NAGOYA: U.N. talks aimed at brokering a deal to protect the world's diminishing natural resources have made little progress, green groups said ahead of the summit's crucial second phase starting next week.

The 12 days of negotiations in the central Japanese city of Nagoya are aimed at securing agreement on how to stop the rapid loss of the world's plant and animal species, as well as their habitats.

But after the first week environment groups said the conference was becoming bogged down in the same kind of acrimony between developed and developing nations that have plagued UN climate change negotiations.

Best case scenario

"What we need to see is a global alliance to protect life on earth but what we have seen so far are alarming divisions and a hardening of positions," WWF international director general Jim Leape said.

In a best-case scenario, the negotiations would wrap up at the end of the week with a set of agreed targets for slowing the dramatic rate of biodiversity loss by 2020.

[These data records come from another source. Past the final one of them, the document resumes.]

(** * The Athena memory bridge of openclaw_codebase

    A shallow embedding of
    - [openclaw/extensions/memory-athena/config.ts] (configuration parsing),
    - [src/mcp/athena-client.ts] (the [AthenaClient] session),
    - [openclaw/extensions/memory-athena/index.ts] (message analysis and the
      two lifecycle hooks),
    and the properties of these that the specification states.

    JavaScript strings are sequences of UTF-16 code units, numbers are IEEE
    binary64 floats, values of type [unknown] are a tagged union, exceptions
    are a result type, and the mutable [AthenaClient] object together with
    the calls it makes is an explicit world that every operation threads. *)

From Stdlib Require Import String Ascii.
From Stdlib Require Import List NArith ZArith Bool Arith Lia.
From Stdlib Require Import DecimalString.
From Stdlib Require Import Floats.PrimFloat Floats.SpecFloat Floats.FloatOps.
Import ListNotations.

Set Implicit Arguments.
#[local] Set Warnings "-register-all,-inexact-float".

(* ===================================================================== *)
(** * JavaScript values                                                   *)
(* ===================================================================== *)

Module Js.

(** A string is a list of UTF-16 code units; [length] is JavaScript's
    [.length] and [firstn n] is [.slice(0, n)]. *)
Definition codeunit := N.
Definition jsstr := list codeunit.

(** An ASCII literal of the source, as code units. *)
Definition lit (s : string) : jsstr :=
  map N_of_ascii (list_ascii_of_string s).
Arguments lit s%_string.

Fixpoint str_eqb (a b : jsstr) : bool :=
  match a, b with
  | [], [] => true
  | x :: a', y :: b' => N.eqb x y && str_eqb a' b'
  | _, _ => false
  end.

(** [xs.join(sep)] on strings. *)
Fixpoint join (sep : jsstr) (xs : list jsstr) : jsstr :=
  match xs with
  | [] => []
  | [x] => x
  | x :: rest => x ++ sep ++ join sep rest
  end.
(** * PyPass: the character-class registry of [password.py]

    A shallow embedding of [password.py] and the properties of its
    alphabet aggregation.  Python objects live in a store addressed by
    references, because the script shares its character-class instances
    between the module-level dictionary [char_classes] and the registry
    built in [main]. *)

From Stdlib Require Import String Ascii List Bool Arith Lia.
From stdpp Require Import base option list strings.

Import ListNotations.
Local Open Scope string_scope.

(** ** The constants of Python's [string] module *)

Module pystring.

Definition ascii_lowercase : string := "abcdefghijklmnopqrstuvwxyz".
Definition ascii_uppercase : string := "ABCDEFGHIJKLMNOPQRSTUVWXYZ".
Definition digits : string := "0123456789".

(** The double quote (code 34) is spliced in by its code. *)
Definition punctuation : string :=
  "!" +:+ String (ascii_of_nat 34) "#$%&'()*+,-./:;<=>?@[\]^_`{|}~".

End pystring.

(** [str.join]: the separator goes between consecutive items. *)
Definition join (sep : string) (items : list string) : string :=
  String.concat sep items.

Definition newline : string := String (ascii_of_nat 10) EmptyString.

(** ** Objects, store and the interpreter monad *)

Definition ref := nat.

(** The four concrete subclasses of the abstract base [CharClass]. *)
Inductive variant : Set := AlphaLower | AlphaUpper | NumberDigit | Symbol.
(** * RealTimeTextEditor: the synchronization server (backend/server.ts)

    A shallow embedding of the Socket.IO server of the collaborative
    editor: the shared document, the [users] map, the typing set, the
    typing timeouts, and the six event handlers registered on a socket.
    The handlers are state-passing functions returning the new server
    state together with the list of messages they emit, in emission
    order. *)

From stdpp Require Import gmap strings list.


(** ** The quill-delta fragment used by the server

    [server.ts] imports [QuillDelta] from the npm package quill-delta and
    uses its constructor and its [compose] method.  The package is a
    dependency, not part of the repository; the module below follows its
    [Op], [OpIterator] and [Delta] classes on attribute-free operations
    whose inserts are strings of ASCII characters, for which the length
    in bytes used here is the length in UTF-16 code units that
    JavaScript uses.  A JavaScript number is a natural number or
    [Infinity]. *)
Module QuillDelta.

Inductive num := Fin (n : nat) | Infinity.

Definition num_add (a b : num) : num :=
  match a, b with
  | Fin x, Fin y => Fin (x + y)
  | _, _ => Infinity
  end.

(** [a - k] for a finite [k] (offsets are always finite). *)
Definition num_sub (a : num) (k : nat) : num :=
  match a with
  | Fin x => Fin (x - k)
  | Infinity => Infinity
  end.

Definition num_min (a b : num) : num :=
  match a, b with
  | Fin x, Fin y => Fin (x `min` y)
  | Fin x, Infinity => Fin x
  | Infinity, b => b
  end.

(** [a <= b] *)
Definition num_leb (a b : num) : bool :=
  match a, b with
  | Fin x, Fin y => (x <=? y)%nat
  | _, Infinity => true
  | Infinity, Fin _ => false
  end.
(** Line 61: [bigdoc[label][word] = bigdoc[label].get(word, 0) + count]. *)
Definition bigdoc_add (label : string) (bigdoc : gmap string (gmap string Z))
    (item : string * Z) : res (gmap string (gmap string Z)) :=
  let '(word, count) := item in
  words ← Py.getitem bigdoc label;
  Ok (<[label := <[word := Py.get words word 0 + count]> words]> bigdoc).

(** Lines 58-61: the word counts of each class. *)
Definition build_bigdoc (documents : list document) (classes : list string)
    : res (gmap string (gmap string Z)) :=
  for_each
    (λ bigdoc '(word_counts, label),
       for_each (bigdoc_add label) (Py.items word_counts) bigdoc)
    documents (dict_of_classes ∅ classes).

(** Line 66: the denominator of the smoothed estimate. *)
Definition total_words (words : gmap string Z) (V : gset string) : Z :=
  Py.sum (Py.values words) + Z.of_nat (size V).

(** Lines 70-71: the smoothed log likelihood of one word for class [c]. *)
Definition likelihood_step (words : gmap string Z) (V : gset string)
    (c : string) (loglikelihood : gmap (string * string) R) (word : string)
    : res (gmap (string * string) R) :=
  let count := Py.get words word 0 + 1 in
  q ← Py.true_div count (total_words words V);
  x ← Py.log q;
  Ok (<[(word, c) := x]> loglikelihood).

(** Lines 64-71: the smoothed log likelihoods. *)
Definition word_likelihoods (bigdoc : gmap string (gmap string Z))
    (V : gset string) (classes : list string)
    : res (gmap (string * string) R) :=
  for_each
    (λ loglikelihood c,
       words ← Py.getitem bigdoc c;
       for_each (likelihood_step words V c) (elements V) loglikelihood)
    classes ∅.

Definition model : Type :=
  gset string * gmap string R * gmap (string * string) R.

Definition train_naive_bayes (documents : list document)
    (classes : list string) : res model :=
  let N_doc := Z.of_nat (length documents) in
  class_counts ← count_classes documents classes;
  let V := vocabulary_of documents in
  logprior ← class_priors class_counts N_doc classes;
  bigdoc ← build_bigdoc documents classes;
  loglikelihood ← word_likelihoods bigdoc V classes;
  Ok (V, logprior, loglikelihood).

(** ** Classifier *)

(** Line 81: [{c: logprior[c] for c in classes}]. *)
Definition initial_scores (logprior : gmap string R) (classes : list string)
    : res (ODict.t R) :=
  for_each
    (λ scores c, p ← Py.getitem logprior c; Ok (ODict.set c p scores))
    classes [].

(** Line 89: [scores[c] += count * loglikelihood.get((word, c), 0)]. *)
Definition add_score (loglikelihood : gmap (string * string) R)
    (word : string) (count : Z) (scores : ODict.t R) (c : string)
    : res (ODict.t R) :=
  s ← ODict.getitem scores c;
  Ok (ODict.set c (s + IZR count * Py.get loglikelihood (word, c) 0%R)%R scores).

(** Lines 84-89: the contribution of the words of the document. *)
Definition accumulate_scores (word_counts : gmap string Z) (V : gset string)
    (loglikelihood : gmap (string * string) R) (classes : list string)
    (scores : ODict.t R) : res (ODict.t R) :=
  for_each
    (λ scores '(word, count),
       if decide (word ∈ V)
       then for_each (add_score loglikelihood word count) classes scores
       else Ok scores)
    (Py.items word_counts) scores.

(** [max(l, key=lambda x: x[1])]: the first item whose value no later item
    exceeds; [ValueError] on an empty sequence. *)
Definition max_by_value (l : list (string * R)) : res (string * R) :=
  match l with
  | [] => Raise ValueError
  | x :: l' =>
      Ok (foldl (λ best y, if Rlt_dec best.2 y.2 then y else best) x l')
  end.

(** Lines 81-89: the [scores] dictionary when [max] is called. *)
Definition class_scores (word_counts : gmap string Z) (V : gset string)
    (logprior : gmap string R) (loglikelihood : gmap (string * string) R)
    (classes : list string) : res (ODict.t R) :=
  scores ← initial_scores logprior classes;
  accumulate_scores word_counts V loglikelihood classes scores.

Definition test_naive_bayes (word_counts : gmap string Z) (V : gset string)
    (logprior : gmap string R) (loglikelihood : gmap (string * string) R)
    (classes : list string) : res string :=
  scores ← class_scores word_counts V logprior loglikelihood classes;
  best ← max_by_value scores;
  Ok best.1.

(** ** Evaluation driver *)

(** The line feed character. *)
Definition nl : string := String "010"%char EmptyString.

(** Rounding of a rational to the nearest integer, ties to even. *)
Definition round_half_even (x : Q) : Z :=
  let n := Qnum x in
  let d := Z.pos (Qden x) in
  let q := n `div` d in
  let r := n `mod` d in
  match (2 * r ?= d) with
  | Lt => q
  | Gt => q + 1
  | Eq => if Z.even q then q else q + 1
  end.

(** The two digits of a number of hundredths below 100. *)
Definition two_digits (n : Z) : string :=
  (if decide (n < 10) then "0" else "") +:+ pretty n.

(** [f"{x:.2f}"]: the decimal expansion of [x] rounded to two places. *)
Definition format_2f (x : Q) : string :=
  let h := round_half_even (Qabs x * 100)%Q in
  (if Qlt_le_dec x 0 then "-" else "")
  +:+ pretty (h `div` 100) +:+ "." +:+ two_digits (h `mod` 100).

(** Lines 138-145: the body of the loop over the test documents; the state
    is the text written so far and the two counters. *)
Definition write_prediction (V : gset string) (logprior : gmap string R)
    (loglikelihood : gmap (string * string) R) (classes : list string)
    (st : string * Z * Z) (doc : document) : res (string * Z * Z) :=
  let '(out, correct, total) := st in
  let '(word_counts, true_label) := doc in
  predicted_label ←
    test_naive_bayes word_counts V logprior loglikelihood classes;
  Ok (out +:+ predicted_label +:+ nl,
      if decide (predicted_label = true_label) then correct + 1 else correct,
      total + 1).

(** Lines 134-149: the contents of the predictions file. *)
Definition write_predictions (test_docs : list document) (V : gset string)
    (logprior : gmap string R) (loglikelihood : gmap (string * string) R)
    (classes : list string) : res string :=
  '(out, correct, total) ←
    for_each (write_prediction V logprior loglikelihood classes) test_docs
      ("", 0, 0);
  q ← Py.true_div correct total;
  let accuracy := (q * 100)%Q in
  Ok (out +:+ nl +:+ "Accuracy: " +:+ format_2f accuracy +:+ "%").

(** The driver, from the lines of the two corpora to the contents of the
    predictions file.  [classes] lists the set [{'pos', 'neg'}] in its
    iteration order.  Writing the model file does not influence the
    predictions and is left out. *)
Definition main (train_lines test_lines : list string)
    (classes : list string) : res string :=
  '(train_docs, vocab) ← load_preprocessed_data train_lines;
  '(V, logprior, loglikelihood) ← train_naive_bayes train_docs classes;
  '(test_docs, _) ← load_preprocessed_data test_lines;
  write_predictions test_docs V logprior loglikelihood classes.

(** ** Binary64 arithmetic

    The doubles of the program, for the properties that rounding,
    underflow or overflow can change.  The values are those of IEEE 754
    binary64 and the operations those of the standard library's
    specification of floating-point arithmetic (rounding to nearest, ties
    to even). *)

Module Float.

Definition prec : Z := 53.
Definition emax : Z := 1024.

(** [0.0]. *)
Definition zero : spec_float := S754_zero false.

(** Neither an infinity nor a NaN. *)
Definition is_finite (x : spec_float) : bool :=
  match x with
  | S754_zero _ | S754_finite _ _ _ => true
  | _ => false
  end.

(** Finite and strictly positive. *)
Definition is_positive (x : spec_float) : bool :=
  match x with
  | S754_finite false _ _ => true
  | _ => false
  end.

(** [float(a)] for an integer [a]: the nearest double; [OverflowError]
    beyond the range of the doubles. *)
Definition of_int (a : Z) : res spec_float :=
  match binary_normalize prec emax a 0 false with
  | S754_infinity _ => Raise OverflowError
  | x => Ok x
  end.

(** [a / b] on integers: the double nearest to the exact quotient, a
    zero when it underflows; [OverflowError] when it is beyond the range
    of the doubles. *)
Definition true_div (a b : Z) : res spec_float :=
  if decide (b = 0) then Raise ZeroDivisionError
  else
    let s := xorb (a <? 0) (b <? 0) in
    match a with
    | 0 => Ok (S754_zero s)
    | _ =>
        let '(q, e, l) :=
          SFdiv_core_binary prec emax (Z.abs a) 0 (Z.abs b) 0 in
        match binary_round_aux prec emax s q e l with
        | S754_infinity _ => Raise OverflowError
        | x => Ok x
        end
    end.

(** [x + y] and [x * y] on doubles. *)
Definition add (x y : spec_float) : spec_float := SFadd prec emax x y.
Definition mul (x y : spec_float) : spec_float := SFmul prec emax x y.

(** [n * x] for an integer [n] and a double [x]: the integer is
    converted first. *)
Definition mul_int (n : Z) (x : spec_float) : res spec_float :=
  y ← of_int n; Ok (mul y x).

(** [x > y]. *)
Definition gt (x y : spec_float) : bool := SFltb y x.

(** [math.log(x)] on a double, over the logarithm [libm_log] of the
    platform's math library: [ValueError] for a zero or a negative
    argument, and also when the library returns an infinity or a NaN for
    a finite argument. *)
Definition log (libm_log : spec_float → spec_float) (x : spec_float)
    : res spec_float :=
  match x with
  | S754_nan => Ok S754_nan
  | S754_infinity false => Ok x
  | S754_finite false _ _ =>
      let r := libm_log x in
      if is_finite r then Ok r else Raise ValueError
  | _ => Raise ValueError
  end.

(** The rational that a finite double denotes. *)
Definition to_Q (x : spec_float) : Q :=
  match x with
  | S754_finite s m e =>
      let n := if s then Z.neg m else Z.pos m in
      match e with
      | Z.neg p => Qmake n (2 ^ p)
      | _ => inject_Z (n * 2 ^ e)
      end
  | _ => 0%Q
  end.

(** A logarithm that is exact on the powers of two and constant on each
    binade: it stands for the platform's where an example has to run. *)
Definition coarse_log (x : spec_float) : spec_float :=
  match x with
  | S754_finite false m e =>
      mul (binary_normalize prec emax (Z.pos (digits2_pos m) + e - 1) 0 false)
        (S754_finite false 6243314768165359 (-53))
  | _ => S754_nan
  end.

End Float.

(** ** The trainer, the classifier and the driver on doubles

    The same loops as above, with the arithmetic of [Float]. *)

Module Double.

Definition model : Type :=
  gset string * gmap string spec_float * gmap (string * string) spec_float.

Section libm.
Variable libm_log : spec_float → spec_float.

(** Line 55: [logprior[c] = log(class_counts[c] / N_doc)]. *)
Definition prior_step (class_counts : gmap string Z) (N_doc : Z)
    (logprior : gmap string spec_float) (c : string)
    : res (gmap string spec_float) :=
  n ← Py.getitem class_counts c;
  q ← Float.true_div n N_doc;
  x ← Float.log libm_log q;
  Ok (<[c := x]> logprior).

(** Lines 54-55. *)
Definition class_priors (class_counts : gmap string Z) (N_doc : Z)
    (classes : list string) : res (gmap string spec_float) :=
  for_each (prior_step class_counts N_doc) classes ∅.

(** Lines 70-71. *)
Definition likelihood_step (words : gmap string Z) (V : gset string)
    (c : string) (loglikelihood : gmap (string * string) spec_float)
    (word : string) : res (gmap (string * string) spec_float) :=
  let count := Py.get words word 0 + 1 in
  q ← Float.true_div count (total_words words V);
  x ← Float.log libm_log q;
  Ok (<[(word, c) := x]> loglikelihood).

There would also be a deal on how developed countries would provide poor ones with funding to protect the world's natural habitats, plus an agreement on how to equitably share genetic resources.

Brazil’s crucial stand-off

However, the WWF and other environment groups monitoring the event said rich and poor nations were at loggerheads over many aspects of the potential agreement.

In one crucial stand-off, Brazil was insisting there would be no overarching deal unless there was agreement on how to share the benefits of genetic resources such as wild plants from forests that are used to make medicines.

Developing countries, which have most of these genetic riches, want an ‘equitable share’ of the profits Western companies enjoy from the natural resources.

Heading the way of Copenhagen climate change talks?

Some of the sticking points on this issue are determining exactly which resources would be included and whether a potential agreement would be retroactive.

Greenpeace policy advisor Nathalie Rey said the negotiations were in danger of heading the same way as climate change talks in Copenhagen last year, when world leaders failed to secure a binding agreement to tackle global warming.